The only purpose of this argument seems to be to try to create uncertainty and blur the rules about whether an apparently single-sex service is a single-sex service at all.
Creating uncertainty
The Minister for Women’s legal team then threw more transactivist talking points at the EHRC’s simple clarity.
Perhaps single-sex services need to allow for “derogations”, the submissions argue. Both GLP and Leventhal pointed out that mothers are allowed to take their infant sons into the women’s changing rooms at the swimming pool, and suggested that this created the possibility of allowing grown men into female-only spaces.
“Now, that’s a point that perhaps ought to be addressed, because there may well be a relevant distinction between those two scenarios,” said Mr Justice Swift.
“I don’t wish to advance the point any further, my Lord,” said Leventhal.
“So he’s got the interesting bit, and you’re saying you’ve got nothing more to say?” replied the judge.
But many women’s services, including women’s refuges, admit young children of either sex. Using this to introduce uncertainty about whether adult men should be allowed in “as women” is absurd.
The government’s submissions included two further ridiculous scenarios: “A theatre attendant permits a pregnant woman who faces a queue for the women’s lavatory in the interval to use the men’s lavatory”, and “A peripatetic female massage therapist who only provides massages to women makes an exception for a man with whom she has a pre-existing professional relationship.”
“Could we come to an example much closer to home? Because I always find they help,” said Mr Justice Swift, seemingly exasperated by the government’s diversion from the main point.
“So the minister’s submission… is that a single-sex provision, a provision which is open to, say, women and trans women, is still a single-sex provision. Is that right?... Because that’s what you appear to be saying,” he said.
Leventhal replied No, but the government’s submissions seemed to dodge back and forth around this question, sometimes suggesting that such provision was single-sex with “derogations” and sometimes suggesting that although described as for “men” or “women” they were not actually separate-sex or single-sex in the sense meant in the Equality Act.
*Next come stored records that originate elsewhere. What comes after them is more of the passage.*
(** Only an eviction drops a batch. *)
Lemma cell_no_drop c op now c' evs : op ≠ CEvict → cell_step c op now = Ret (c', evs) → dropped evs = [].
Proof.
  intros Hop E. destruct op; simpl in E; [| | | |done].
  - destruct (handling c) as [[msg id]|]; [|by simplify_eq]. destruct (ai_append _ _ _ _); [|done].
    cbn [go_bind] in E. by simplify_eq.
  - destruct (popped c), (toSend c); try (by simplify_eq). destruct (pop_expired _ _ _). by simplify_eq.
  - destruct (popped c); [by simplify_eq|]. destruct (ai_flush _ _ _) as [[w s]|]; [|done].
    cbn [go_bind] in E. simplify_eq. by destruct ai_late.
  - destruct (popped c), (toSend c); simplify_eq; try done. apply events_sent.
Qed.

Lemma cell_run_no_drop ops c c' evs : Forall (λ x, x.1 ≠ CEvict) ops →
  cell_run c ops = Ret (c', evs) → dropped evs = [].
Proof.
  intros Hops. revert c evs. induction Hops as [|[op now] ops Hop Hops IH]; intros c evs; simpl.
  { by intros [= _ <-]. }
  destruct (cell_step c op now) as [[c1 e1]|] eqn:E; [|done]. cbn [go_bind].
  destruct (cell_run c1 ops) as [[c2 e2]|] eqn:E2; [|done]. cbn [go_bind]. intros [= -> <-].
  destruct (events_app e1 e2) as (_ & _ & _ & ->). by rewrite (IH c1 e2 E2), (cell_no_drop _ _ _ _ _ Hop E).
Qed.

Lemma finish_no_drop p T now p' evs : settle p T now = Ret (p', evs) → dropped evs = [].
Proof.
  unfold settle. intros E. assert (∀ cs cs' e, finish_cells cs T now = Ret (cs', e) → dropped e = []) as Hd.
  { intros cs. induction cs as [|c cs IH]; intros cs' e; cbn [finish_cells]; [by intros [= _ <-]|].
    destruct (cell_run _ _) as [[c1 e1]|] eqn:E1; [|done]. cbn [go_bind].
    destruct (finish_cells cs T now) as [[cs1 e2]|] eqn:E2; [|done]. cbn [go_bind]. intros [= _ <-].
    destruct (events_app e1 e2) as (_ & _ & _ & ->). rewrite (IH _ _ eq_refl), app_nil_r.
    eapply cell_run_no_drop; [|exact E1]. unfold finish_ops.
    repeat first [by apply Forall_replicate | apply Forall_app_2 | apply Forall_cons; split; [done|]]. }
  destruct (finish_cells _ T now) as [[cs e]|] eqn:E1; [|done]. cbn [go_bind] in E. injection E as _ <-.
  by eapply Hd.
Qed.

Lemma no_evict_no_drop ops p p' evs : Forall (λ x, ∀ i, x.1 ≠ PCell i CEvict) ops →
  pool_run p ops = Ret (p', evs) → dropped evs = [].
Proof.
  intros Hops. revert p evs. induction Hops as [|[op now] ops Hop Hops IH]; intros p evs; cbn [pool_run].
  { by intros [= _ <-]. }
  destruct (pool_step p op now) as [[p1 e1]|] eqn:E; [|done]. cbn [go_bind].
  destruct (pool_run p1 ops) as [[p2 e2]|] eqn:E2; [|done]. cbn [go_bind]. intros [= -> <-].
  destruct (events_app e1 e2) as (_ & _ & _ & ->). rewrite (IH p1 e2 E2), app_nil_r.
  destruct op as [msg|i|i op]; cbn [pool_step] in E.
  - unfold AddToBatch in E. case_bool_decide; by simplify_eq.
  - destruct (workers p !! i) as [c|], (inputChan p); simplify_eq; try done.
    destruct (handling c); [by simplify_eq|].
    destruct (ai_pick _ _ _ _) as [[[? w'] out]|]; [|done]. cbn [go_bind] in E. simplify_eq.
    unfold dropped. csimpl. apply events_sent.
  - destruct (workers p !! i) as [c|]; [|by simplify_eq].
    destruct (cell_step c op now) as [[c1 e]|] eqn:Es; [|done]. cbn [go_bind] in E. injection E as _ <-.
    eapply cell_no_drop; [|exact Es]. intros ->. by apply (Hop i).
Qed.
End PoolCorrect.

(** ** [aggregator.go]

    Every worker puts any message it takes into its own batches, and a deadline
    check sends after the last flush. *)
Definition Aggregator_impl `{Ip6Parser} (cfg : agg_config) : AggImpl :=
  {| ai_pick _ w msg now := handle_pick cfg w msg now; ai_append := handle_append cfg;
     ai_flush := flush_item; ai_late := true |}.

(** *** The steps put together

    The steps of a message are [handleMsg], and those of a deadline check are
    [checkTimeout]. *)
Lemma handleMsg_steps `{Ip6Parser} cfg w msg now : handleMsg cfg w msg now =
  (let! (picked, w, out) := handle_pick cfg w msg now in
   match picked with
   | None => Ret (w, out)
   | Some id => let! w := handle_append cfg w id msg now in Ret (w, out)
   end).
Proof.
  unfold handleMsg, handle_pick, handle_append. fold (is_small cfg msg).
  destruct (is_small cfg msg || emerge msg) eqn:E; [by destruct (send_emerge _ _)|].
  apply orb_false_iff in E as [-> _]. destruct (pick_batch _ _ _ _ _) as [[id|] w1]; [|done].
  cbn [go_bind]. by destruct (append_batch _ _ _ _ _) as [[id2 w2]|].
Qed.

Lemma pop_expired_length fuel h now : (length (pop_expired fuel h now).1 ≤ fuel)%nat.
Proof.
  revert h. induction fuel as [|fuel IH]; intros h; simpl; [done|]. destruct (h !! 0%nat); [|simpl; lia].
  case_bool_decide; [simpl; lia|]. destruct (heap_Pop h) as [[it h']|]; [|simpl; lia].
  specialize (IH h'). destruct (pop_expired fuel h' now). simpl in *. lia.
Qed.

Section Check.
Context `{Ip6Parser} `{RangeOrder} (cfg : agg_config).
Abbreviation run := (@cell_run _ (Aggregator_impl cfg)).

Lemma flush_steps k l w hd t ts now : (length l ≤ k)%nat →
  run {| c_worker := w; handling := hd; popped := l; checked := t; toSend := ts |}
    (replicate k (CFlush, now)) =
  (let! (w, ss) := flush_items w l t in
   Ret ({| c_worker := w; handling := hd; popped := []; checked := t; toSend := ts ++ ss |}, [])).
Proof.
  revert l w ts. induction k as [|k IH]; intros [|it l] w ts Hk; simpl in Hk; try lia.
  - simpl. by rewrite app_nil_r.
  - change (replicate (S k) (CFlush, now)) with ([(CFlush, now)] ++ replicate k (CFlush, now)).
    cbn [cell_run app cell_step popped go_bind]. rewrite IH by (simpl; lia). done.
  - change (replicate (S k) (CFlush, now)) with ([(CFlush, now)] ++ replicate k (CFlush, now)).
    cbn [cell_run app cell_step popped go_bind c_worker handling checked toSend ai_flush ai_late Aggregator_impl flush_items].
    destruct (flush_item w it t) as [[w1 s]|]; [|done]. cbn [go_bind]. rewrite IH by lia.
    destruct (flush_items w1 l t) as [[w2 ss]|]; [|done]. cbn [go_bind]. by rewrite <-app_assoc.
Qed.

Lemma send_steps k w hd t ts now : (length ts ≤ k)%nat →
  run {| c_worker := w; handling := hd; popped := []; checked := t; toSend := ts |}
    (replicate k (CSend, now)) =
  Ret ({| c_worker := w; handling := hd; popped := []; checked := t; toSend := [] |},
       Sent <$> mjoin ((λ s, flush (si_p s) (si_routingKey s) (si_next s)) <$> ts)).
Proof.
  revert ts. induction k as [|k IH]; intros [|s ts] Hk; simpl in Hk; try lia; [done|..];
    change (replicate (S k) (CSend, now)) with ([(CSend, now)] ++ replicate k (CSend, now));
    cbn [cell_run app cell_step popped toSend go_bind c_worker handling checked];
    rewrite IH by (simpl; lia); cbn [go_bind]; [done|].
  rewrite fmap_cons, mjoin_cons, fmap_app. done.
Qed.

Lemma checkTimeout_steps w hd t now : let n := length (heap w) in
  run {| c_worker := w; handling := hd; popped := []; checked := t; toSend := [] |}
    ((CPop, now) :: replicate n (CFlush, now) ++ replicate n (CSend, now)) =
  (let! (w, out) := checkTimeout w now in
   Ret ({| c_worker := w; handling := hd; popped := []; checked := now; toSend := [] |}, Sent <$> out)).
Proof.
  intros n. cbn [cell_run cell_step popped toSend c_worker handling]. unfold checkTimeout. fold n.
  pose proof (pop_expired_length n (heap w) now) as Hl. destruct (pop_expired n (heap w) now) as [l h].
  cbn [fst go_bind] in *. rewrite cell_run_app, flush_steps by done.
  destruct (flush_items (set_heap h w) l now) as [[w1 ss]|] eqn:E; [|done]. cbn [go_bind].
  rewrite send_steps; [done|]. simpl. enough (length ss = length l) by lia. clear Hl.
  revert E. generalize (set_heap h w) as w0. revert ss. induction l as [|it l IH]; intros ss w0; simpl.
  { by intros [= _ <-]. }
  destruct (flush_item w0 it now) as [[w2 s]|]; [|done]. cbn [go_bind].
  destruct (flush_items w2 l now) as [[w3 ss']|] eqn:E; [|done]. cbn [go_bind].
  intros [= <- <-]. simpl. f_equal. by eapply IH.
Qed.
End Check.

(** *** The laws *)
#[export] Existing Instance accepted_dec.

Definition accepted_subs (cfg : agg_config) (msg : aggregatorMsg) : list SubPacket :=
  if decide (accepted cfg msg) then [msg_sub msg] else [].

Section First.
Context `{IP6 : Ip6Parser} `{!Ip6Range} `{RangeOrder} (cfg : agg_config).
Hypothesis Hcfg : (HeaderSize ≤ BufferSize cfg)%nat.
Hypothesis Hcfg_max : Z.of_nat (BufferSize cfg) < 2 ^ 16 + Z.of_nat HeaderSize.

Lemma handle_pick_ok ps w G msg now : worker_ok cfg (ps ++ items w) w G None → lists_ok w → msg_ok msg →
  ∃ picked w' G' out outs, handle_pick cfg w msg now = Ret (picked, w', out) ∧
    worker_ok cfg (ps ++ items w') w' G' None ∧ lists_ok w' ∧ items w' = items w ∧
    Forall2 carries out outs ∧ subs_of G' (ps ++ items w') = subs_of G (ps ++ items w) ∧
    mjoin outs ++ (if picked is Some _ then batch_subs cfg msg else []) = accepted_subs cfg msg ∧
    ∀ id, picked = Some id → in_route w' (routingKey msg) id.
Proof.
  intros Hw Hl Hm. unfold handle_pick, accepted_subs. fold (is_small cfg msg).
  destruct (is_small cfg msg || emerge msg) eqn:He.
  - set (size := if is_small cfg msg then _ else _).
    assert (HeaderSize ≤ size)%nat as Hsize by (unfold size; destruct (is_small cfg msg); lia).
    destruct (send_emerge_ok msg size Hsize Hm) as (out & -> & Hout). cbn [go_bind].
    assert (fits msg size ↔ accepted cfg msg) as Hacc.
    { unfold accepted, size. destruct (is_small cfg msg) eqn:Hsm.
      - split; [by left|]. intros _. unfold fits. lia.
      - split; [by right|]. by intros [?|?]. }
    rewrite (decide_ext _ _ _ _ Hacc) in Hout.
    assert (∃ outs, Forall2 carries out outs ∧
      mjoin outs = if decide (accepted cfg msg) then [msg_sub msg] else []) as (outs & Ho & Hj).
    { destruct (decide (accepted cfg msg)); [destruct Hout as (s & -> & Hc); exists [[msg_sub msg]]|subst out; exists []];
        split; try done; by repeat constructor. }
    exists None, w, G, out, outs. do 6 (split; [done|]). split; [by rewrite app_nil_r|done].
  - apply orb_false_iff in He as [Hsm _]. rewrite Hsm.
    destruct (pick_batch_ok cfg Hcfg ps w G msg now Hw Hm) as (id & w1 & G1 & E & I1 & P1 & T1 & L1).
    rewrite E. exists (Some id), w1, G1, [], []. split; [done|]. split; [done|].
    split; [by eapply pick_batch_lists|]. split; [done|]. split; [constructor|]. split; [done|].
    split; [|by intros ? [= <-]]. unfold batch_subs. cbn [mjoin list_join app].
    rewrite (decide_ext (accepted cfg msg) (HeaderSize + 6 + length (data msg) ≤ BufferSize cfg)%nat); [done|].
    unfold accepted. rewrite Hsm. split; [intros [?|?]; done|by right].
Qed.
On whether a service provider could provide a women-only service that allowed in trans-identifying men, she said: “You may... You may be unable to... There’s a possibility... You might nonetheless need to look at the fact-sensitive issues”.
None of this makes sense in the real world, where service providers need to be clear to everyone whether a service or space is for men, women or both sexes. This is essential to avoid creating situations that are likely to be hostile, humiliating and degrading – for women or for men who wish they were women, or indeed for both – and unworkable for staff.
Rewriting the law
The government seems to be trying to stick to the faulty interpretation of the law that it advanced before the For Women Scotland judgment.
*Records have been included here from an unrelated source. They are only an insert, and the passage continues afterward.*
(** C5: the second aggregator delivers what its shards take for themselves,
    less what evictions drop, and loses the rest.  Take any interleaving, up to
    time [T], of callers, of the steps of the shards' goroutines (a message is
    taken and its batch picked, it is appended; a deadline check pops the
    expired items and flushes them one by one) and of evictions, with messages
    (for a 32-bit id and a 16-bit port) and a configured buffer, with room for the
    header, that fit the 64 KB pool buffers, in which no
    eviction of a shard overlaps the handling of a message or a check of that
    shard.  Nothing panics; when
    every shard ends what it is doing and makes one check after the last batch
    timeout, the tasks queued for sending carry, with the batches evictions
    dropped, exactly the accepted messages that the shard of their own routing
    key took.  Every other message a shard takes out of the common channel is
    gone.  The code does not ensure the condition on evictions, and it is needed:
    after any of these runs, an eviction of a stale route while a check holds a
    popped item of that route panics. *)
Theorem aggregatorV2_delivers `{RangeOrder} ops T now :
  Forall (λ x, add_okV2 x.1 ∧ x.2 ≤ T) ops →
  @evictions_apart _ (AggregatorV2_impl cfg) NewAggregatorV2 ops = true → T + BatchTimeout cfg ≤ now →
  ∃ p e1 p' e2 outs lost,
    @pool_run _ (AggregatorV2_impl cfg) NewAggregatorV2 ops = Ret (p, e1) ∧
    @settle _ (AggregatorV2_impl cfg) p T now = Ret (p', e2) ∧
    added e1 = (took e1).*2 ++ inputChan p ∧ inputChan p' = inputChan p ∧
    Forall2 carries (sent (e1 ++ e2)) outs ∧
    Forall2 (λ b subs, holds (pkt b) subs) (dropped (e1 ++ e2)) lost ∧
    mjoin outs ++ mjoin lost ≡ₚ
      (filter (λ x : nat * aggregatorMsg, hashRoutingKey (routingKey x.2) = Z.of_nat x.1) (took e1)
         ≫= λ x, subsV2 x.2) ∧
    (Forall (λ x, ∀ i, x.1 ≠ PCell i CEvict) ops → lost = []) ∧ Forall idle (workers p') ∧
    ∀ i c it key v t, workers p !! i = Some c → it ∈ popped c →
      batches (c_worker c) !! key = Some v → hi_batch it ∈ v → stale_route (c_worker c) t v →
      panics (@pool_step _ (AggregatorV2_impl cfg) p (PCell i CEvict) t).
Proof.
  intros Hops Hap Hnow.
  destruct (@pool_delivers cfg _ (AggregatorV2_impl cfg) AggregatorV2_laws (Z.to_nat shardCount) ops T now
    Hops Hap Hnow) as (p & e1 & p' & e2 & outs & lost & H1 & H2 & H3 & _ & _ & H4 & H5 & H6 & H7 & H8).
  exists p, e1, p', e2, outs, lost. do 6 (split; [done|]). split; [|split; [|split; [done|]]].
  - rewrite H7. apply reflexive_eq. clear. induction (took e1) as [|[i msg] l IH]; [done|].
    rewrite filter_cons, bind_cons, IH. simpl. unfold shard_subs.
    case_bool_decide; case_decide; done.
  - intros Hne. destruct (events_app e1 e2) as (_ & _ & _ & E). rewrite E in H6.
    rewrite (no_evict_no_drop _ _ _ _ Hne H1), (finish_no_drop _ _ _ _ _ H2) in H6. by inversion H6.
  - destruct (@pool_run_inv cfg _ (AggregatorV2_impl cfg) AggregatorV2_laws _ _ _ _ _ Hops Hap H1) as (D & gs & Hinv).
    intros i c it key v t. by apply (@evict_in_check_panics cfg _ (AggregatorV2_impl cfg) AggregatorV2_laws D p gs).
Qed.
End Correct2.

(** Two messages of one route: the shard of the key takes the first, another
    shard the second.  The first is sent by a check that another message of
    the shard falls into. *)
Definition sample_shard : nat := Z.to_nat (hashRoutingKey (routingKey (sample_msg 1 80))).

Definition sample_v2_ops : list (pool_op * Z) :=
  [(PAdd (sample_msg 1 80), 0); (PAdd (sample_msg 2 80), 1); (PAdd (sample_msg 3 80), 1);
   (PTake sample_shard, 2); (PTake (S sample_shard `mod` 16)%nat, 3); (PCell sample_shard CAppend, 3);
   (PCell sample_shard CEvict, 4); (PCell sample_shard CPop, 150 * millisecond);
   (PTake sample_shard, 151 * millisecond); (PCell sample_shard CFlush, 152 * millisecond)].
Last year members of the public sent in 404 bad policies in response to a call for evidence from the previous government.
The Office for Equality and Opportunity, which has long been the prime promoter of Stonewall law throughout the civil service, concluded that the majority of the policies which allowed those with the protected characteristic of gender reassignment to use single-sex spaces that “correspond with their self-identified gender” were “correctly interpreting the Equality Act’s single-sex spaces provisions”.
The government’s interpretation at the time was that policies were unlawful only if they suggested that allowing trans-identifying men into women’s spaces was mandated by the Act.
The Supreme Court judgment has made clear that this interpretation was wrong. This is what was reflected in the EHRC’s interim update.
The government should know that if it won’t comply with the law, it is going to end up in court.